- _Assignment_: Would it be possible to quote, exactly and in full, the lines from the one with "ret else None)." through the end of the entries below?

- _Material to process_:

(* ===== verification/Rw.v ===== *)
(** fs/fs.c: [sys_write] and [sys_read], which send a transfer to the file, the pipe,
    the keyboard or the screen behind a descriptor; device/console.c. *)
From S2P Require Import Prelude Thread Sync Ide Ioqueue Blockdev Inode File Filewrite Dir Path Fsspec Pipeline Process Kin Screen.
From stdpp Require Import strings.
Local Open Scope Z_scope.

(** ** The console *)

(** [screen] is the sequence of characters handed to [put_char] of Screen.v. *)
Record console := mk_console { console_lock : lock; screen : list Z }.

Definition console_init (c : console) : console := mk_console lock_init (screen c).

(** Output between [console_acquire] and [console_release]; [false] when the caller
    waits for the console. [text] are the characters that reach the screen. *)
Definition console_put (k : kstate) (c : console) (text : outcome (list Z)) : outcome (kstate * console * bool) :=
  let! ' (k, l, got) := lock_acquire k (console_lock c) in
  if (got : bool) then
    let! s := text in
    let! ' (k, l) := lock_release k l in
    Ok (k, mk_console l (screen c ++ s), true)
  else Ok (k, mk_console l (screen c), false).

Definition console_put_str (k : kstate) (c : console) (str : list Z) := console_put k c (c_string str).
Definition console_put_char (k : kstate) (c : console) (char_asci : Z) := console_put k c (Ok [u8 char_asci]).
Definition console_put_int (k : kstate) (c : console) (num : Z) := console_put k c (Ok (put_int_text num)).

(** fs/fs.c's [sys_putchar]. *)
Definition sys_putchar := console_put_char.

(** ** The calls *)

(** The files and threads, the ring buffers of the open pipes by the address of their
    page, the keyboard's ring buffer, the console. *)
Record io {D H : Type} := mk_io {
  io_fs : fstate D H; io_pipes : gmap Z ioqueue; kbd_buf : ioqueue; io_console : console }.
Arguments io : clear implicits.

Section rw.
Context {D H : Type} `{BlockDevice D} `{KernelHeap H}.
Abbreviation st := (io D H).
Implicit Types (s : st).

Definition with_files (v : fstate D H) s : st := mk_io _ _ v (io_pipes s) (kbd_buf s) (io_console s).
Definition with_queue (k : kstate) (page : Z) (q : ioqueue) s : st :=
  mk_io _ _ (with_kern k (io_fs s)) (<[page := q]> (io_pipes s)) (kbd_buf s) (io_console s).
Definition with_keys (k : kstate) (q : ioqueue) s : st := mk_io _ _ (with_kern k (io_fs s)) (io_pipes s) q (io_console s).
Definition with_console (k : kstate) (c : console) s : st := mk_io _ _ (with_kern k (io_fs s)) (io_pipes s) (kbd_buf s) c.

(** The ring buffer behind a descriptor: [pipe_read] and [pipe_write] up to their loops. *)
Definition pipe_of s (fd : Z) : outcome (Z * ioqueue) :=
  let! global_fd := fd_local2global (io_fs s) fd in
  let! x := get_file (io_fs s) global_fd in
  match io_pipes s !! fd_inode x with Some q => Ok (fd_inode x, q) | None => Err BadAccess end.

(** [sys_pipe] with the queue it sets up in the page; [b] is what the page holds where
    the buffer of the queue lies. *)
Definition open_pipe s (page : Z) (b : list Z) : outcome (st * Z * Z * Z) :=
  let! ' (f, fd0, fd1, ret) := sys_pipe (io_fs s) page in
  Ok (with_queue (kern f) page (ioqueue_init b) (with_files f s), fd0, fd1, ret).

(** The result of a call is [None] where the caller loses the processor. *)
Definition say s (msg : list Z) (ret : Z) : outcome (st * option Z) :=
  let! ' (k, c, got) := console_put_str (kern (io_fs s)) (io_console s) (msg ++ [10; 0]) in
  Ok (with_console k c s, if (got : bool) then Some ret else None).

Definition write_pipe s (fd : Z) (buf : list Z) (count : Z) : outcome (st * option Z) :=
  let! ' (page, q) := pipe_of s fd in
  let! ' (k, q, n, whole) := pipe_write (kern (io_fs s)) q buf count in
  Ok (with_queue k page q s, if (whole : bool) then Some (s32 n) else None).

(** [memcpy] of [count] bytes into [char tmp_buf[1024] = {0}]. *)
Definition fill_tmp (buf : list Z) (count : Z) : outcome (list Z) :=
  let! data := slice buf 0 count in splice (replicate 1024 0) 0 data.

Definition sys_write s (fd : Z) (buf : list Z) (count : Z) : outcome (st * option Z) :=
  if fd <? 0 then say s (chars "sys_write: fd error") (-1) else
  if fd =? 1 then
    let! p := is_pipe (io_fs s) fd in
    if (p : bool) then write_pipe s fd buf count
    else
      let! tmp_buf := fill_tmp buf count in
      let! ' (k, c, got) := console_put_str (kern (io_fs s)) (io_console s) tmp_buf in
      Ok (with_console k c s, if (got : bool) then Some (s32 count) else None)
  else
    let! p := is_pipe (io_fs s) fd in
    if (p : bool) then write_pipe s fd buf count
    else
      let! fd_ := fd_local2global (io_fs s) fd in
      let! wr_file := get_file (io_fs s) fd_ in
      if negb (Z.land (fd_flag wr_file) O_WRONLY =? 0) || negb (Z.land (fd_flag wr_file) O_RDWR =? 0) then
        let! ' (f, bytes_written) := file_write (io_fs s) fd_ buf count in
        Ok (with_files f s, Some (s32 bytes_written))
      else say s (chars "sys_write: not allowed to write file without flag O_RDWR or O_WRONLY") (-1).

Definition read_pipe s (fd count : Z) : outcome (st * list Z * option Z) :=
  let! ' (page, q) := pipe_of s fd in
  let! ' (k, q, out, whole) := pipe_read (kern (io_fs s)) q count in
  Ok (with_queue k page q s, out, if (whole : bool) then Some (s32 (zlen out)) else None).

- _The answer_:
  Ok (with_console k c s, if (got : bool) then Some ret else None).

Definition write_pipe s (fd : Z) (buf : list Z) (count : Z) : outcome (st * option Z) :=
  let! ' (page, q) := pipe_of s fd in
  let! ' (k, q, n, whole) := pipe_write (kern (io_fs s)) q buf count in
  Ok (with_queue k page q s, if (whole : bool) then Some (s32 n) else None).

(** [memcpy] of [count] bytes into [char tmp_buf[1024] = {0}]. *)
Definition fill_tmp (buf : list Z) (count : Z) : outcome (list Z) :=
  let! data := slice buf 0 count in splice (replicate 1024 0) 0 data.

Definition sys_write s (fd : Z) (buf : list Z) (count : Z) : outcome (st * option Z) :=
  if fd <? 0 then say s (chars "sys_write: fd error") (-1) else
  if fd =? 1 then
    let! p := is_pipe (io_fs s) fd in
    if (p : bool) then write_pipe s fd buf count
    else
      let! tmp_buf := fill_tmp buf count in
      let! ' (k, c, got) := console_put_str (kern (io_fs s)) (io_console s) tmp_buf in
      Ok (with_console k c s, if (got : bool) then Some (s32 count) else None)
  else
    let! p := is_pipe (io_fs s) fd in
    if (p : bool) then write_pipe s fd buf count
    else
      let! fd_ := fd_local2global (io_fs s) fd in
      let! wr_file := get_file (io_fs s) fd_ in
      if negb (Z.land (fd_flag wr_file) O_WRONLY =? 0) || negb (Z.land (fd_flag wr_file) O_RDWR =? 0) then
        let! ' (f, bytes_written) := file_write (io_fs s) fd_ buf count in
        Ok (with_files f s, Some (s32 bytes_written))
      else say s (chars "sys_write: not allowed to write file without flag O_RDWR or O_WRONLY") (-1).

Definition read_pipe s (fd count : Z) : outcome (st * list Z * option Z) :=
  let! ' (page, q) := pipe_of s fd in
  let! ' (k, q, out, whole) := pipe_read (kern (io_fs s)) q count in
  Ok (with_queue k page q s, out, if (whole : bool) then Some (s32 (zlen out)) else None).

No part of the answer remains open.